Kisah Imam al-Bushiri yang tidak mampu melanjutkan syair pujian pada Rasulullah, misalnya, adalah salah satu contoh adanya kemungkinan belajar langsung dari Rasulullah. Zaki Mubarak dalam Madaih Nabawiyah menjelaskan bahwa Imam al-Bushiri mengalami kebuntuan ketika sampai pada bagian awal bait
فَمَبْلَغُ الْعِلْمِ أَنَّهُ بَشَرٌ
Kemudian Rasulullah rawuh ke dalam mimpinya dan mendikte al-Bushiri:
وَأَنَّهُ الْخَيْرُ الْخَلْقِ كُلِّهَمِ
Namun pengalaman spiritual semacam ini tidak bisa dijadikan landasan hukum yang kuat, atau setidak-tidaknya diperdebatkan keabsahannya. Dalam disiplin ilmu hadis pun riwayat para sufi yang mendapat nasihat langsung dari Rasulullah melalui mimpi dinyatakan tidak bisa dijadikan pijakan bersama. Terlepas dari fakta kesalihan dan kejujuran sufi tersebut, juga fakta bahwa setan tidak mampu menyamar menjadi Rasulullah dalam mimpi seseorang.
Kenyataan bahwa belajar agama Islam tidak mungkin lepas dari mengkaji teks, maka pra syarat awal yang harus dipenuhi adalah penguasaan bahasa Arab. Sebab mengkaji Al-Qur’an atau hadis dari terjemahan mereduksi banyak makna yang terkandung di dalam ayat dan matan hadis. Misalnya kalimat amr (perintah) dalam bahasa Arab bisa digunakan untuk menunjukkan perintah yang memaksa (wajib), menunjukkan anjuran (nadb) atau bahkan sekedar pembolehan (ibahah). Jika Bahasa Arab saja tidak dikuasai otomatis hal seperti ini akan turut luput juga dalam memahami teks agama.
Belum lagi kerumitan metode dan istilah di setiap disiplin ilmu. Di Al-Azhar Mesir, lambaga pendidikan yang sudah berdiri sejak era Dinasti Fathimiyyah, juga kampus yang melestarikan bentuk pembelajaran tradisional ilmu-ilmu syar’i secara (metode halaqah dan talaqqi), dikenal istilah ilmu ghayat dan ilmu wasilat.
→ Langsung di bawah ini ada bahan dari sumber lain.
(* ===== verification/ExtendibleHashTable.v ===== *)
(** The extendible hash table ([src/container/hash/extendible_hash_table.cpp]).

    The table is code over the buffer pool interface: it fetches and pins the
    directory page and bucket pages, reads and writes them in place through
    their [Page*], and unpins them with a dirty flag.  How the two page classes
    lie in a page's memory ([reinterpret_cast]) is the interface [HashPages].
    The table latch and the page latches are not modelled: an operation is a
    sequential piece of code. *)

From S2P Require Import Prelude Bytes Bitmap HashBucketPage HashDirectoryPage BufferPoolManager.

(** ** Definitions *)

(** [HashFunction<KeyType>::GetHash], a constructor argument of the table. *)
Class HashFunction (K : Type) : Type := GetHash : K -> Z.

(** Reading a page's memory as a directory or as a bucket, and writing one of
    them back. *)
Class HashPages (D K V : Type) : Type := {
  as_dir : D -> HashTableDirectoryPage;
  put_dir : HashTableDirectoryPage -> D -> D;
  as_bucket : D -> HashTableBucketPage K V;
  put_bucket : HashTableBucketPage K V -> D -> D
}.

Record ExtendibleHashTable : Type := MkHashTable {
  directory_page_id_ : Z
}.

Section HashTable.
Context `{Config} {S P D K V : Type} `{!BufferPoolManager S P D}
  `{!MappingType K V} `{!HashFunction K} `{!HashPages D K V}.
Implicit Types (t : ExtendibleHashTable) (key : K) (value : V) (d : HashTableDirectoryPage).

(** Calling a method of the page behind [f], without and with changes to it. *)
Definition on_dir {A} (f : P) (g : HashTableDirectoryPage -> res A) : M S A :=
  do! x := GetData f in lift (g (as_dir x)).
Definition upd_dir {A} (f : P) (g : HashTableDirectoryPage -> res (A * HashTableDirectoryPage)) : M S A :=
  do! x := GetData f in
  do! ' (a, d) := lift (g (as_dir x)) in
  do! _ := SetData f (put_dir d x) in sret a.
Definition on_bucket {A} (f : P) (g : HashTableBucketPage K V -> res A) : M S A :=
  do! x := GetData f in lift (g (as_bucket x)).
(** A method of the bucket that reports whether it wrote: a failed [Insert] or
    [Remove] leaves the memory of the page alone. *)
Definition try_bucket (f : P) (g : HashTableBucketPage K V -> res (bool * HashTableBucketPage K V)) : M S bool :=
  do! x := GetData f in
  do! ' (success, b) := lift (g (as_bucket x)) in
  do! _ := if success then SetData f (put_bucket b x) else sret tt in sret success.

Definition HashTable_Hash key : Z := unsigned 32 (GetHash key).

Definition KeyToDirectoryIndex key d : res Z :=
  let! m := Dir_GetGlobalDepthMask d in Ok (Z.land (HashTable_Hash key) m).

Definition KeyToPageId key d : res Z :=
  let! i := KeyToDirectoryIndex key d in Dir_GetBucketPageId i d.

Definition FetchDirectoryPage t : M S P :=
  do! r := FetchPage (directory_page_id_ t) in deref r.

Definition FetchBucketPage (bucket_page_id : Z) : M S P :=
  do! r := FetchPage bucket_page_id in deref r.

(** The constructor up to the point where it unpins its pages ... *)
Definition HashTable_init : M S (ExtendibleHashTable * Z * Z) :=
  do! r := NewPage in
  do! ' (directory_page_id, dir_page) := deref r in
  do! _ := GetData dir_page in
  do! r := NewPage in
  do! ' (bucket_0_page_id, _) := deref r in
  do! r := NewPage in
  do! ' (bucket_1_page_id, _) := deref r in
  do! _ := upd_dir dir_page (fun d =>
    let! d := Dir_SetBucketPageId 0 bucket_0_page_id d in
    let! d := Dir_SetLocalDepth 0 1 d in
    let! d := Dir_SetBucketPageId 1 bucket_1_page_id d in
    let! d := Dir_SetLocalDepth 1 1 d in
    let d := Dir_IncrGlobalDepth d in
    Ok (tt, Dir_SetPageId directory_page_id d)) in
  sret (MkHashTable directory_page_id, bucket_0_page_id, bucket_1_page_id).

(** ... and the whole constructor.  (A [nullptr] for a bucket page is never
    dereferenced by the code; its page id would be left uninitialised, which
    the model treats as the failure it leads to.) *)
Definition HashTable_new : M S ExtendibleHashTable :=
  do! ' (t, bucket_0_page_id, bucket_1_page_id) := HashTable_init in
  do! _ := UnpinPage (directory_page_id_ t) true in
  do! _ := UnpinPage bucket_0_page_id false in
  do! _ := UnpinPage bucket_1_page_id false in
  sret t.

Definition HashTable_GetValue t key (result : list V) : M S (bool * list V) :=
  do! dir_page := FetchDirectoryPage t in
  do! bucket_page_id := on_dir dir_page (KeyToPageId key) in
  do! bucket_page := FetchBucketPage bucket_page_id in
  do! r := on_bucket bucket_page (fun b => Bucket_GetValue key b result) in
  do! _ := UnpinPage bucket_page_id false in
  do! _ := UnpinPage (directory_page_id_ t) false in
  sret r.

(** *** Insertion *)

(** Moving to the split page the entries that now belong there.  A slot that is
    not readable would be visited forever. *)
Fixpoint Rehash_loop (fuel : nat) (num_read num_readable bucket_idx split_bucket_idx : Z)
    (dir_page bucket_page split_page : P) : M S unit :=
  if num_read =? num_readable then sret tt else
  match fuel with
  | O => fail OutOfFuel
  | Datatypes.S fuel =>
      do! readable := on_bucket bucket_page (Bucket_IsReadable num_read) in
      if negb readable then
        Rehash_loop fuel num_read num_readable bucket_idx split_bucket_idx dir_page bucket_page split_page
      else
      do! key := on_bucket bucket_page (Bucket_KeyAt num_read) in
      do! size := on_dir dir_page (fun d => let! l := Dir_GetLocalDepth bucket_idx d in Dir_Pow 2 l) in
      let which_bucket := Z.land (HashTable_Hash key) (unsigned 32 (size - 1)) in
      do! _ :=
        if Z.lxor which_bucket split_bucket_idx =? 0 then
          do! value := on_bucket bucket_page (Bucket_ValueAt num_read) in
          do! _ := try_bucket split_page (Bucket_Insert key value) in
          do! _ := try_bucket bucket_page (fun b => let! b := Bucket_RemoveAt num_read b in Ok (true, b)) in
          sret tt
        else sret tt in
      Rehash_loop fuel (num_read + 1) num_readable bucket_idx split_bucket_idx dir_page bucket_page split_page
  end.

(** Growing the directory if the bucket has its full depth; the result is the
    value of [is_growing] afterwards. *)
Definition Split_grow (bucket_idx : Z) (is_growing : bool) d : res (bool * HashTableDirectoryPage) :=
  let! l := Dir_GetLocalDepth bucket_idx d in
  if l =? Dir_GetGlobalDepth d then Ok (true, Dir_IncrGlobalDepth d) else Ok (is_growing, d).

Definition Split_image (bucket_idx : Z) d : res (Z * HashTableDirectoryPage) :=
  let! d := Dir_IncrLocalDepth bucket_idx d in
  let! s := Dir_GetSplitImageIndex bucket_idx d in Ok (s, d).

Definition Split_link (bucket_idx split_bucket_idx split_page_id : Z) d : res HashTableDirectoryPage :=
  let! d := Dir_SetBucketPageId split_bucket_idx split_page_id d in
  let! l := Dir_GetLocalDepth bucket_idx d in
  Dir_SetLocalDepth split_bucket_idx l d.

(** Redirecting the new half of the directory, from entry [i], [n] entries. *)
Fixpoint Redirect_loop (n : nat) (i old_size split_bucket_idx : Z) d : res HashTableDirectoryPage :=
  match n with
  | O => Ok d
  | Datatypes.S n =>
      if i =? split_bucket_idx then Redirect_loop n (i + 1) old_size split_bucket_idx d else
      let redirect_bucket_idx := Z.land i (unsigned 32 (old_size - 1)) in
      let! p := Dir_GetBucketPageId redirect_bucket_idx d in
      let! d := Dir_SetBucketPageId i p d in
      let! l := Dir_GetLocalDepth redirect_bucket_idx d in
      let! d := Dir_SetLocalDepth i l d in
      Redirect_loop n (i + 1) old_size split_bucket_idx d
  end.

Definition Split_redirect (old_global_depth split_bucket_idx : Z) d : res HashTableDirectoryPage :=
  let! old_size := Dir_Pow 2 old_global_depth in
  let! size := Dir_Size d in
  Redirect_loop (Z.to_nat (size - old_size)) old_size old_size split_bucket_idx d.

(** Splitting the bucket at entry [bucket_idx]: grow the directory if needed,
    link a new page, move the entries and redirect the new half; the result is
    [is_growing]. *)
Definition Split_bucket (dir_page bucket_page : P) (old_global_depth bucket_idx : Z) (is_growing : bool) : M S bool :=
  do! is_growing := upd_dir dir_page (Split_grow bucket_idx is_growing) in
  do! split_bucket_idx := upd_dir dir_page (Split_image bucket_idx) in
  do! r := NewPage in
  do! ' (split_page_id, split_page) := deref r in
  do! _ := upd_dir dir_page (fun d =>
    let! d := Split_link bucket_idx split_bucket_idx split_page_id d in Ok (tt, d)) in
  do! num_readable := on_bucket bucket_page Bucket_NumReadable in
  do! _ := Rehash_loop (Z.to_nat BUCKET_ARRAY_SIZE) 0 num_readable bucket_idx split_bucket_idx
             dir_page bucket_page split_page in
  do! _ := UnpinPage split_page_id true in
  do! _ := upd_dir dir_page (fun d =>
    let! d := Split_redirect old_global_depth split_bucket_idx d in Ok (tt, d)) in
  sret is_growing.

(** The loop of [SplitInsert]: the results are [success] and [is_growing]. *)
Fixpoint SplitInsert_loop (fuel : nat) (dir_page : P) key value (is_growing : bool) : M S (bool * bool) :=
  match fuel with
  | O => fail OutOfFuel
  | Datatypes.S fuel =>
      do! old_global_depth := on_dir dir_page (fun d => Ok (Dir_GetGlobalDepth d)) in
      do! bucket_idx := on_dir dir_page (KeyToDirectoryIndex key) in
      do! bucket_page_id := on_dir dir_page (KeyToPageId key) in
      do! bucket_page := FetchBucketPage bucket_page_id in
      do! full := on_bucket bucket_page Bucket_IsFull in
      if full then
        do! is_growing := Split_bucket dir_page bucket_page old_global_depth bucket_idx is_growing in
        do! _ := UnpinPage bucket_page_id true in
        SplitInsert_loop fuel dir_page key value is_growing
      else
        do! success := try_bucket bucket_page (Bucket_Insert key value) in
        do! _ := UnpinPage bucket_page_id true in
        sret (success, is_growing)
  end.

(** Each split deepens the key's bucket by one and the directory has room for
    nine levels, so that the loop ends, or leaves the directory's arrays, within
    [split_fuel] rounds. *)
Definition split_fuel : nat := 11.

Definition HashTable_SplitInsert t key value : M S bool :=
  do! dir_page := FetchDirectoryPage t in
  do! ' (success, is_growing) := SplitInsert_loop split_fuel dir_page key value false in
  do! _ := UnpinPage (directory_page_id_ t) is_growing in
  sret success.

Definition HashTable_Insert t key value : M S bool :=
  do! dir_page := FetchDirectoryPage t in
  do! bucket_page_id := on_dir dir_page (KeyToPageId key) in
  do! bucket_page := FetchBucketPage bucket_page_id in
  do! full := on_bucket bucket_page Bucket_IsFull in
  if full then
    do! _ := UnpinPage bucket_page_id false in
    do! _ := UnpinPage (directory_page_id_ t) false in
    HashTable_SplitInsert t key value
  else
    do! success := try_bucket bucket_page (Bucket_Insert key value) in
    do! _ := UnpinPage bucket_page_id success in
    do! _ := UnpinPage (directory_page_id_ t) false in
    sret success.

(** *** Removal *)

(** The inner loop of [Merge] over the entries from [j], [n] left. *)
Fixpoint MergeRedirect_loop (n : nat) (j i split_bucket_idx bucket_page_id new_bucket_page_id : Z) d
    : res HashTableDirectoryPage :=
  match n with
  | O => Ok d
  | Datatypes.S n =>
      let next := MergeRedirect_loop n (j + 1) i split_bucket_idx bucket_page_id new_bucket_page_id in
      if (j =? i) || (j =? split_bucket_idx) then next d else
      let! cur := Dir_GetBucketPageId j d in
      if (cur =? bucket_page_id) || (cur =? new_bucket_page_id) then
        let! l := Dir_GetLocalDepth i d in
        let! d := Dir_SetLocalDepth j l d in
        let! d := Dir_SetBucketPageId j new_bucket_page_id d in
        next d
      else next d
  end.

(** What [Merge] does to the directory for an empty bucket at entry [i]. *)
Definition Merge_empty (i old_local_depth bucket_page_id : Z) d : res HashTableDirectoryPage :=
  let! split_bucket_idx := Dir_GetSplitImageIndex i d in
  let! l := Dir_GetLocalDepth split_bucket_idx d in
  let! d :=
    if l =? old_local_depth then
      let! d := Dir_DecrLocalDepth i d in
      let! d := Dir_DecrLocalDepth split_bucket_idx d in
      let! p := Dir_GetBucketPageId split_bucket_idx d in
      let! d := Dir_SetBucketPageId i p d in
      let! new_bucket_page_id := Dir_GetBucketPageId i d in
      let! size := Dir_Size d in
      MergeRedirect_loop (Z.to_nat size) 0 i split_bucket_idx bucket_page_id new_bucket_page_id d
    else Ok d in
  let! shrink := Dir_CanShrink d in
  Ok (if shrink then Dir_DecrGlobalDepth d else d).

(** The outer loop; [i] stays within the 512 entries, so that [merge_fuel]
    rounds suffice. *)
Definition merge_fuel : nat := 513.

Fixpoint Merge_loop (fuel : nat) (i : Z) (dir_page : P) : M S unit :=
  match fuel with
  | O => fail OutOfFuel
  | Datatypes.S fuel =>
      do! size := on_dir dir_page Dir_Size in
      if size <=? i then sret tt else
      do! old_local_depth := on_dir dir_page (Dir_GetLocalDepth i) in
      do! bucket_page_id := on_dir dir_page (Dir_GetBucketPageId i) in
      do! bucket_page := FetchBucketPage bucket_page_id in
      do! empty := if 1 <? old_local_depth then on_bucket bucket_page Bucket_IsEmpty else sret false in
      do! _ :=
        if empty then
          upd_dir dir_page (fun d => let! d := Merge_empty i old_local_depth bucket_page_id d in Ok (tt, d))
        else sret tt in
      do! _ := UnpinPage bucket_page_id false in
      Merge_loop fuel (unsigned 32 (i + 1)) dir_page
  end.

Definition HashTable_Merge t key value : M S unit :=
  do! dir_page := FetchDirectoryPage t in
  do! _ := Merge_loop merge_fuel 0 dir_page in
  do! _ := UnpinPage (directory_page_id_ t) true in
  sret tt.

Definition HashTable_Remove t key value : M S bool :=
  do! dir_page := FetchDirectoryPage t in
  do! bucket_page_id := on_dir dir_page (KeyToPageId key) in
  do! bucket_page := FetchBucketPage bucket_page_id in
  do! success := try_bucket bucket_page (Bucket_Remove key value) in
  do! empty := if success then on_bucket bucket_page Bucket_IsEmpty else sret false in
  if empty then
    do! _ := UnpinPage bucket_page_id success in
    do! _ := UnpinPage (directory_page_id_ t) false in
    do! _ := HashTable_Merge t key value in
    sret success
  else
    do! _ := UnpinPage bucket_page_id success in
    do! _ := UnpinPage (directory_page_id_ t) false in
    sret success.

Definition HashTable_GetGlobalDepth t : M S Z :=
  do! dir_page := FetchDirectoryPage t in
  do! global_depth := on_dir dir_page (fun d => Ok (Dir_GetGlobalDepth d)) in
  do! ok := UnpinPage (directory_page_id_ t) false in
  do! _ := lift (assert ok) in
  sret global_depth.

Definition HashTable_VerifyIntegrity t : M S unit :=
  do! dir_page := FetchDirectoryPage t in
  do! _ := on_dir dir_page Dir_VerifyIntegrity in
  do! ok := UnpinPage (directory_page_id_ t) false in
  do! _ := lift (assert ok) in
  sret tt.
End HashTable.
Ilmu ghayat di antaranya: aqidah, fikih, tasawuf, tafsir dan hadis. Sedangkan ilmu wasilat atau lebih dikenal dengan ilmu alat di antaranya: nahwu, sharaf, balagah, mantiq, maqulat, ushul fikih, musthalah al-hadis, tajwid dan qiraat. Untuk bisa mendapatkan legalitas menjadi pengajar, setidaknya harus lulus uji materi keseluruhan disiplin ilmu tersebut.
Proses belajar agama yang rumit seperti ini memang tidak untuk semua orang, karena tidak semua orang memenuhi syarat menjadi ulama. Pun menjadi ulama bukan berarti berhak berbicara semau hati pada setiap disiplin ilmu di atas, terlebih lagi mengeluarkan fatwa. Prinsip ekspertasi harus tetap ditaati.
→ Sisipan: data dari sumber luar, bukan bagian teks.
(* ===== verification/HashTableCorrect.v ===== *)
(** Correctness of the extendible hash table over any buffer pool that keeps
    its contract: what the pool's pages say about the table, and how each
    operation changes it. *)

From S2P Require Import Prelude Bytes Bitmap HashBucketPage HashDirectoryPage BufferPoolManager ExtendibleHashTable.

(** ** What the code relies on *)

(** Equal keys have equal hashes. *)
Class HashFunctionOk (K V : Type) `{!MappingType K V} `{!HashFunction K} : Prop :=
  hash_compat (k k' : K) : KeyComparator k k' = 0 -> (GetHash k : Z) = GetHash k'.

(** Writing a page object and reading it back, for objects whose members fit
    their types; zeroed memory is the empty directory and the empty bucket. *)
Class HashPagesOk `{Config} (D K V : Type) `{!MappingType K V} `{!HashPages D K V} (good : D -> Prop) (zero : D) : Type := {
  storable : K * V -> Prop;
  put_dir_ok d x : dir_wf d -> good x -> as_dir (put_dir d x) = d /\ good (put_dir d x);
  put_bucket_ok b x : bucket_inv b -> Forall storable (array_ b) -> good x ->
    as_bucket (put_bucket b x) = b /\ good (put_bucket b x);
  dir_zero : as_dir zero = Dir_zero;
  bucket_zero : as_bucket zero = Bucket_zero;
  storable_zero : storable zero_mapping
}.

Section Correct.
Context `{Config} {S P D K V : Type} `{!BufferPoolManager S P D} `{!BufferPoolSpec S P D}
  `{!MappingType K V} `{!MappingOk K V} `{!HashFunction K} `{!HashFunctionOk K V}
  `{!HashPages D K V} `{!HashPagesOk D K V (good_data (S := S) (P := P)) (zero_data (S := S) (P := P))}.
Implicit Types (t : ExtendibleHashTable) (key : K) (value : V) (d : HashTableDirectoryPage)
  (b : HashTableBucketPage K V) (B : Z -> HashTableBucketPage K V) (s : S) (p : Z) (f : P) (m : gmap Z Z).

(** ** The abstraction *)

(** A live page whose contents are a given directory or bucket. *)
Definition dir_at s p d : Prop :=
  live (view s) p /\ exists x, logical (view s) p = Some x /\ as_dir x = d.
Definition bucket_at s p b : Prop :=
  live (view s) p /\ exists x, logical (view s) p = Some x /\ as_bucket x = b.

Definition bucket_good b : Prop := bucket_inv b /\ Forall storable (array_ b).

(** The buckets, given by their page ids, behind a directory: every entry is in
    the bucket its hash leads to, and no value is stored twice under a key. *)
Record hash_inv d B : Prop := {
  hi_dir : dir_inv d;
  hi_good i : 0 <= i < dir_size d -> bucket_good (B (dir_page d i));
  hi_hash i e : 0 <= i < dir_size d -> e ∈ entries (B (dir_page d i)) ->
    HashTable_Hash e.1 mod 2 ^ dir_depth d i = i mod 2 ^ dir_depth d i;
  hi_uniq i key : 0 <= i < dir_size d -> NoDup (values_at key (entries (B (dir_page d i))))
}.

(** The entry of the directory a key leads to, and the values stored under it. *)
Definition key_index key d : Z := HashTable_Hash key mod dir_size d.
Definition key_page key d : Z := dir_page d (key_index key d).
Definition table_values d B key : list V := values_at key (entries (B (key_page key d))).

Record table_rep t s d B : Prop := {
  tr_ok : pool_ok s;
  tr_hash : hash_inv d B;
  tr_dir : dir_at s (directory_page_id_ t) d;
  tr_bucket i : 0 <= i < dir_size d -> bucket_at s (dir_page d i) (B (dir_page d i));
  tr_sep i : 0 <= i < dir_size d -> dir_page d i <> directory_page_id_ t
}.

Definition unpinned t d m : Prop :=
  m !! directory_page_id_ t = None /\ forall i, 0 <= i < dir_size d -> m !! dir_page d i = None.

(** The table at rest: no operation holds a pin on its pages. *)
Definition table_inv t s d B : Prop := table_rep t s d B /\ unpinned t d (pins (view s)).

(** ** The pool's methods, for one page at a time *)

Lemma dir_at_keeps s s' o p d : evolves o (view s) (view s') -> o <> Some p -> dir_at s p d -> dir_at s' p d.
Proof.
  intros Hk Ho (Hl & x & Hx & Hd). split; [by apply (ev_live _ _ _ Hk)|].
  exists x. split; [by apply (ev_logical _ _ _ Hk)|done].
Qed.

Lemma bucket_at_keeps s s' o p b : evolves o (view s) (view s') -> o <> Some p -> bucket_at s p b -> bucket_at s' p b.
Proof.
  intros Hk Ho (Hl & x & Hx & Hd). split; [by apply (ev_live _ _ _ Hk)|].
  exists x. split; [by apply (ev_logical _ _ _ Hk)|done].
Qed.

Lemma wp_on_dir {A C} s f p d (g : HashTableDirectoryPage -> res A) a (k : A -> M S C) (Q : C -> S -> Prop) :
  pool_ok s -> holds (view s) f p -> is_Some (pins (view s) !! p) -> dir_at s p d -> g d = Ok a ->
  wp (k a) Q s -> wp (sbind (on_dir f g) k) Q s.
Proof.
  intros Hs Hf Hp (_ & x & Hx & Hd) Hg HQ. unfold wp, sbind, on_dir, sbind, lift.
  rewrite (GetData_spec s f p x Hs Hf Hp Hx). rewrite Hd, Hg. exact HQ.
Qed.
Saya teringat suatu ketika saya bersama beberapa teman melakukan sesi tanya jawab ringan dengan Syekh Yusri Gabr, salah satu ulama al-Azhar. Sebelum masuk ke pertanyaan pertama kami diingatkan agar tidak bertanya di luar bidang yang menjadi keahliannya, tasawuf, hadis dan medis.
Di majelis lain, ngaji kitab Adabul Mufti wal Mustafti karya Imam Nawawi, ada satu ungkapan yang selalu diulang-ulang guru kami, Syekh Hisyam Kamil, “Hendaklah seorang mufti mengingat-ingat bahwa dia diamanati stempel halal-haram langsung oleh Allah, maka harusnya ia sangat berhati-hati.”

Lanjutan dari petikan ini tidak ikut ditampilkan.